Once processed, the state mutex is unlocked and the vector of virtual channels (map of channel id’s to f64 data points) is moved over, and the thread terminates.

Because of the amount of data, we can’t keep everything in ram, so once we have a second of data, we start the next phase of processing. In the current state of the program, this means that we only save this to an CSV in a folder, for the Jupyter Notebooks to use for visualization and debugging purposes. But this is also designed to hook in any post processing, in particular FFT (Fast Fourier Transform).

The current visualizations are done in Jupyter Notebooks (Interactive Ipython Notebook) because it’s not realtime, allowing for far more leniency on processing time.

We built in two interfaces for development and testing, a CLI and a webapp. The web app is currently disablebed because it wasn’t able to keep up with the raw data stream, and hasn’t been reimplemented with the newer processed data API’s. The CLI is still operational and is used to configure the picoscope, start/stop the recording process, and gain insights into performance and data errors in real time. The Webapp is the planned final interface, but less applicable with the current debugging.

For our headset, we went with the safe option of using an almost off the shelf headset: OpenBCI ul-tracortex Mark IV. We printed the frame in two halves on a Formbot TRex 3.0 and purchased a set of probes (20 probes, and some fillers for comfort). We then assembled the headset, placing the probes in accordance with the 10-20 system.

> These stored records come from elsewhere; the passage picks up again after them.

(** * Bought-together analytics: pairs page and bundle pages

    A shallow embedding of the analytics code of the repository
    ([src/app/pairs/page.js] and the two bundle pages of
    [src/app/page.jsx]) and the proofs of its specified properties,
    followed by the views that the pages derive from the results, the
    part of the order synchronisation that decides what the dataset
    holds, and further properties of all of them.

    Conventions of the embedding.
    - A JavaScript string is a [string] of bytes; the character classes
      ([\s], [\w]) and [toLowerCase] are the ASCII ones.
    - A JavaScript number is a [jsnum]: a finite value is an exact
      rational, and [NaN] and the two infinities are explicit, so that a
      division by zero is visible.  Rounding of doubles is not modelled
      there; the one expression whose specified value depends on it, the
      lift, is also given in double precision ([Double]).
    - A JavaScript [Map] is an association list in insertion order
      ([JsMap]); a [Set] is a duplicate-free list in insertion order.
    - A field that may be [null] or [undefined] is an [option]. *)

From Stdlib Require Import ZArith QArith Lia Ascii DecimalString Sorted.
From Stdlib Require String.
From Stdlib Require Floats.SpecFloat.
From stdpp Require Import base list strings.

Local Open Scope nat_scope.

(** ** JavaScript strings *)

Module Js.

Definition is_space : ascii -> bool := Ascii.is_space.

Fixpoint trimStart (s : string) : string :=
  match s with
  | String c s' => if is_space c then trimStart s' else s
  | EmptyString => EmptyString
  end.

Fixpoint trimEnd (s : string) : string :=
  match s with
  | String c s' =>
      match trimEnd s' with
      | EmptyString => if is_space c then EmptyString else String c EmptyString
      | r => String c r
      end
  | EmptyString => EmptyString
  end.

(** [s.trim()] *)
Definition trim (s : string) : string := trimEnd (trimStart s).

(** [s.split(/\s+/).filter(Boolean)] *)
Definition words (s : string) : list string := String.words s.

Definition lower_char (c : ascii) : ascii :=
  let n := nat_of_ascii c in
  if (65 <=? n) && (n <=? 90) then ascii_of_nat (n + 32) else c.

Definition upper_char (c : ascii) : ascii :=
  let n := nat_of_ascii c in
  if (97 <=? n) && (n <=? 122) then ascii_of_nat (n - 32) else c.

Fixpoint toLowerCase (s : string) : string :=
  match s with
  | String c s' => String (lower_char c) (toLowerCase s')
  | EmptyString => EmptyString
  end.

(** [s.includes(sub)] *)
Fixpoint includes (s sub : string) : bool :=
  String.prefix sub s ||
  match s with
  | String _ s' => includes s' sub
  | EmptyString => false
  end.

(** [arr.join(sep)] *)
Definition join (sep : string) (l : list string) : string :=
  String.concat sep l.

(** [String(n)] for an integer [n] *)
Definition String_of_Z (z : Z) : string :=
  NilZero.string_of_int (Z.to_int z).

(** [String(x ?? "null")] and [String(x)] for [x] an integer or [null] *)
Definition String_of_id (x : option Z) : string :=
  match x with
  | Some z => String_of_Z z
  | None => "null"
  end.

(** [s.split("||")]: the pieces between the occurrences of the
    two-character separator, scanned from the left. *)
Fixpoint split_bars_go (cur : string) (s : string) : list string :=
  match s with
  | String "|" (String "|" rest) => String.rev cur :: split_bars_go "" rest
  | String c s' => split_bars_go (String c cur) s'
  | EmptyString => [String.rev cur]
  end.

Definition split_bars (s : string) : list string := split_bars_go "" s.

(** [s.split(/[,|\\/]+/)] up to empty pieces, which every caller
    filters out: the pieces between separator characters. *)
Definition is_part_sep (c : ascii) : bool :=
  match c with
  | "," | "|" | "\" | "/" => true
  | _ => false
  end%char.

Fixpoint split_parts_go (cur : string) (s : string) : list string :=
  match s with
  | String c s' =>
      if is_part_sep c then String.rev cur :: split_parts_go "" s'
      else split_parts_go (String c cur) s'
  | EmptyString => [String.rev cur]
  end.

Definition nonempty (s : string) : bool :=
  match s with EmptyString => false | _ => true end.

(** [String(mv).split(/[,|\\/]+/).map(p => p.trim()).filter(Boolean)] *)
Definition split_parts (s : string) : list string :=
  List.filter nonempty (trim <$> split_parts_go "" s).

(** [\w] *)
Definition is_word (c : ascii) : bool :=
  let n := nat_of_ascii c in
  ((48 <=? n) && (n <=? 57)) || ((65 <=? n) && (n <=? 90))
  || ((97 <=? n) && (n <=? 122)) || (n =? 95).

(** The rest of [s] after the prefix [p], compared without case. *)
Fixpoint strip_prefix_ci (p s : string) : option string :=
  match p, s with
  | EmptyString, _ => Some s
  | String a p', String b s' =>
      if Ascii.eqb (lower_char a) (lower_char b)
      then strip_prefix_ci p' s' else None
  | String _ _, EmptyString => None
  end.

Definition starts_with_word (s : string) : bool :=
  match s with
  | String c _ => is_word c
  | EmptyString => false
  end.

(** [new RegExp("\\b" + f + "\\b", "i").test(s)] for a word [f] made
    of letters: [f] occurs in [s], without regard to case, with no word
    character just before or just after. *)
Fixpoint word_test_go (f : string) (prev_word : bool) (s : string) : bool :=
  (negb prev_word &&
   match strip_prefix_ci f s with
   | Some rest => negb (starts_with_word rest)
   | None => false
   end) ||
  match s with
  | String c s' => word_test_go f (is_word c) s'
  | EmptyString => false
  end.

Definition word_test (f s : string) : bool := word_test_go f false s.

(** [s[0].toUpperCase() + s.slice(1)], and [s] itself when empty *)
Definition capitalize (s : string) : string :=
  match s with
  | String c s' => String (upper_char c) s'
  | EmptyString => EmptyString
  end.

(** [a ?? b] *)
Definition nullish {A} (a b : option A) : option A :=
  match a with
  | Some _ => a
  | None => b
  end.

(** [String(x || "")] for [x] a string, [null] or [undefined] *)
Definition or_empty (x : option string) : string := default "" x.

(** [a || b] on strings *)
Definition str_or (a b : string) : string := if nonempty a then a else b.

End Js.

(** ** JavaScript numbers *)

Module Num.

The design at its core is a microcontroller controlling dual de-multiplexers, one connected to +5v, the other connected to ground, which selectively powers one amplifier at a time. The amplifiers just output onto a shared bus which feeds into the input feed of the oscilloscope, along with the synchronisation pulse from the microcontroller once it has cycled through the whole set of probes.

Separating the amplifiers into rows of positives and columns of negatives and assigning each row/column to a channel on their respective multiplexer, allows us to selectively enable one amplifier at a time by selecting a specific channel on each multiplexer, completing the circuit for and thus powering only one amplifier at a time.